Famously fastidious about what she wants in the studio, Shakira admits that she loosened the reins a bit this time around. “I have a very hard time delegating,” she says. “Getting into the meat of it, working on arrangements, exploring what sound or instrument might create that ‘eureka’ moment is the most exciting part of the process to me. But luckily on this record I worked with such talented people who put me at ease and helped me achieve a balance between wanting to remain really hands-on but still being able to make time for my family. I’m really grateful for that.”
Her passion and devotion to detail are what has kept Shakira in the spotlight for so many years, with several multi-platinum albums that have spawned a string of blockbusters singles, such as “Hips Don’t Like,” “Wherever, Whenever,” “Beautiful Liar,” and “Waka Waka (This Time for Africa),” the official song of the 2010 FIFA World Cup. She is arguably Latin pop’s biggest crossover artist, racking up countless awards (including two Grammys, eight Latin Grammys, four World Music Awards, three American Music Awards, and five Billboard Music Awards) and earning a rabid fan base, millions of whom turn out for her exuberant world tours. She is also known for her social activism, having founded, at age 18, the Pies Descalzos (Barefoot) Foundation, which provides education to impoverished children through six schools in Colombia, and does outreach in Haiti and South Africa. Appointed to President Obama’s Advisory Commission on Educational Excellence for Hispanics in 2011, Shakira has met with the president at the White House and spoken about universal access to education at both Harvard and Oxford University.

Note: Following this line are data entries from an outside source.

(** ** Review *)

Definition text_of (j : option json) : option string := match j with Some (JStr s) => Some s | _ => None end.

Definition _flag_for_review (action : string) (payment_id : option uuid) (details : json) (kind : ReconciliationKind)
    (order_id provider_payment_id dedupe_key : option string) : M unit :=
  _ ← audit_log None action "payment" payment_id details;
  let subject := match payment_id with Some p => p | None => default "None" provider_payment_id end in
  let key := default (reconciliation_kind_value kind +:+ ":" +:+ subject) (truthy dedupe_key) in
  payment ← match payment_id with Some p => get_payment p | None => mret None end;
  _ ← reconcile kind key payment order_id (or_str provider_payment_id (text_of (j_get "provider_payment_id" details))) details;
  mret tt.

(** ** Creating a payment *)

Record Plan := MkPlan {
  pl_currency : string; pl_stripe_amount : Z; pl_total : Z; pl_reuse : option Payment;
  pl_provider : PaymentProvider; pl_config_id : option uuid; pl_key : string }.

Definition is_succeeded (p : Payment) : bool := bool_decide (pay_status p = PaySucceeded).
Definition is_pending (p : Payment) : bool := bool_decide (pay_status p = PayPending).
Definition already_paid : Err := EPayment (OrderNotPayableError "This order has already been paid").

Definition _plan_payment (order_id : uuid) : M Plan :=
  order ← _lock_order order_id;
  _ ← _assert_order_payable order;
  order_currency ← of_option (o_currency order)
    (EPayment (OrderNotPayableError "This order has no recorded currency and cannot be paid"));
  sel ← _select_provider order_currency;
  currency ← match sel.2 with
             | None => _assert_currency_payable order_currency
             | Some _ => of_sum (get_currency order_currency)
             end;
  stripe_amount ← of_sum (to_stripe_amount (MInt (o_total_cents order)) (code currency));
  existing ← list_for_order (o_id order);
  _ ← raise_if (existsb is_succeeded existing) already_paid;
  let reusable := first_with (λ p, bool_decide (pay_status p = PayPending ∨ pay_status p = PayFailed)) existing in
  _ ← raise_if (match reusable with
                | Some p => negb (String.eqb (pay_currency p) (code currency)) || negb (pay_amount_cents p =? o_total_cents order)
                | None => false
                end) (EPayment (PaymentInconsistentError "The existing payment does not match the order's amount/currency"));
  _ ← commit;
  mret (MkPlan (code currency) stripe_amount (o_total_cents order) reusable sel.1 (cf_id <$> sel.2)
          ("order:" +:+ o_id order +:+ ":intent:" +:+ str_Z (Z.of_nat (length existing)))).

Definition _cancel_orphan_intent (provider : PaymentProvider) (ppid : string) (order_id : uuid) : M unit :=
  let flag details :=
    _ ← _flag_for_review "payment.orphan_intent" None (JObj details) CANCEL_UNCERTAIN (Some order_id) (Some ppid) None;
    commit in
  if negb (pr_supports_cancel provider)
  then flag [("provider_payment_id", JStr ppid); ("reason", JStr "provider_cannot_cancel")]
  else catch_provider (_ ← cancel_payment_intent provider ppid ("cancel-orphan:" +:+ ppid); mret tt)
         (λ _, flag [("provider_payment_id", JStr ppid)]).

(** What stops the new intent from being recorded, once the order is locked again. *)
Definition intent_refused (order : Order) (loaded : list Payment) : M (option Err) :=
  if negb (bool_decide (o_status order = PENDING))
  then mret (Some (EPayment (OrderNotPayableError ("Cannot pay an order in status " +:+ order_status_value (o_status order)))))
  else
    payments ← list_for_order_in loaded (o_id order);
    mret (if existsb is_succeeded payments then Some already_paid else None).

Definition _create_new_payment (order_id : uuid) (plan : Plan) (loaded : list Payment) : M (Payment * string) :=
  let provider := pl_provider plan in
  intent ← create_payment_intent provider (pl_stripe_amount plan) (pl_currency plan)
             (JObj [("order_id", JStr order_id)]) (pl_key plan);
  order ← _lock_order order_id;
  refused ← intent_refused order loaded;
  match refused with
  | Some e =>
      _ ← commit;
      _ ← _cancel_orphan_intent provider (pi_provider_payment_id intent) order_id;
      raise e
  | None =>
      existing ← get_by_provider_payment_id (pi_provider_payment_id intent) (Some (pr_name provider));
      match existing with
      | Some p => mret (in_session loaded p, pi_client_secret intent)
      | None =>
          payments ← list_for_order_in loaded order_id;
          match first_with is_pending payments with
          | Some winner =>
              _ ← commit;
              _ ← _cancel_orphan_intent provider (pi_provider_payment_id intent) order_id;
              winner_provider ← _provider_for (pay_provider_config_id winner);
              winner_intent ← retrieve_payment_intent winner_provider (pay_provider_payment_id winner);
              _ ← raise_if (negb (bool_decide (pi_status winner_intent ∈ OPEN_INTENT_STATUSES))) already_paid;
              mret (winner, pi_client_secret winner_intent)
          | None =>
              payment ← create_payment order_id (pi_provider_payment_id intent) (pl_total plan) (pl_currency plan)
                          (pr_name provider) (pl_config_id plan);
              mret (payment, pi_client_secret intent)
          end
      end
  end.

(** [if payment.status != status: update_status(payment, status)] *)
Definition ensure_status (p : Payment) (status : PaymentStatus) : M Payment :=
  if bool_decide (pay_status p = status) then mret p else update_payment_status (pay_id p) status.

Definition create_payment_for_order (order_id : uuid) (user_id : option uuid) (guest_payment_token : option string) : M (Payment * string) :=
  _ ← _assert_live_payments_allowed;
  order ← match user_id with
          | Some u => get_order order_id u false
          | None => authorize_guest_payment order_id (default "" guest_payment_token)
          end;
  plan ← _plan_payment (o_id order);
  match pl_reuse plan with
  | None => _create_new_payment (o_id order) plan []
  | Some planned =>
      provider ← _provider_for (pay_provider_config_id planned);
      intent ← retrieve_payment_intent provider (pay_provider_payment_id planned);
      locked ← _lock_order (o_id order);
      _ ← _assert_order_payable locked;
      found ← get_payment (pay_id planned);
      reusable ← of_option found (RuntimeError "AttributeError");
      if String.eqb (pi_status intent) "succeeded" then
        _ ← ensure_status reusable PaySucceeded;
        raise already_paid
      else if bool_decide (pi_status intent ∈ OPEN_INTENT_STATUSES) then
        reusable ← ensure_status reusable PayPending;
        mret (reusable, pi_client_secret intent)
      else
        reusable ← ensure_status reusable PayFailed;
        _ ← commit;
        _create_new_payment (o_id order) plan [reusable]
  end.

Definition payment_request_refund (order_id admin_user_id : uuid) (payment_id : option uuid) (cancels_order : bool) : M (Refund * bool) :=
  _ ← _assert_live_payments_allowed;
  request_refund order_id admin_user_id payment_id cancels_order.

(** ** Webhooks *)

Definition _defer_event (event : WebhookEvent) (reason : string) : M unit :=
  if String.eqb (ev_provider_payment_id event) "" then mret tt
  else if webhook_recovery_interval_seconds <=? 0 then mret tt
  else _ ← defer_event event webhook_recovery_window_minutes webhook_recovery_interval_seconds reason; mret tt.

Definition _defer_if_payment_unknown (event : WebhookEvent) (reason : string) : M unit :=
  if String.eqb (ev_provider_payment_id event) "" then mret tt
  else
    payment ← get_by_provider_payment_id (ev_provider_payment_id event) (Some (ev_provider event));
    match payment with None => _defer_event event reason | Some _ => mret tt end.

(** [except (CurrencyNotPayableError, InvalidMoneyError, UnsupportedCurrencyError): expected = None] *)
Definition expected_amount (payment : Payment) : option Z :=
  match to_stripe_amount (MInt (pay_amount_cents payment)) (pay_currency payment) with inr a => Some a | inl _ => None end.

Definition event_details (event : WebhookEvent) (payment : Payment) : list (string * json) :=
  [("provider_payment_id", JStr (ev_provider_payment_id event)); ("payment_id", JStr (pay_id payment))].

In 2012, Shakira brought her spitfire personality and extensive experience to NBC’s hit show The Voice as a coach, doling out advice to aspiring artist contestants on the fourth season as well as the current one. “What I love about the show is that it’s about developing artists for the long haul and helping them find their strengths and unique qualities that set them apart, instead of simply judging them,” she says. “I wish as a young artist that I’d had a similar experience when starting out, because when you’re surrounded by many people telling you what you should be or how you should sound, it’s sometimes hard to hold onto what is really you.”
Now more than 20 years into her career, and having just released her tenth album, Shakira has earned the right to do things her way. “I think my goal at the end of the day is always just to be honest and true to myself as an artist, and that the music reflects who I am and what I’m feeling at the time that I made it,” she says. “Since this album evolved over a longer period than the others and over a very eventful time of my life, it is one of the more eclectic albums I’ve made — but I think people will find that the sound is still very much Shakira.”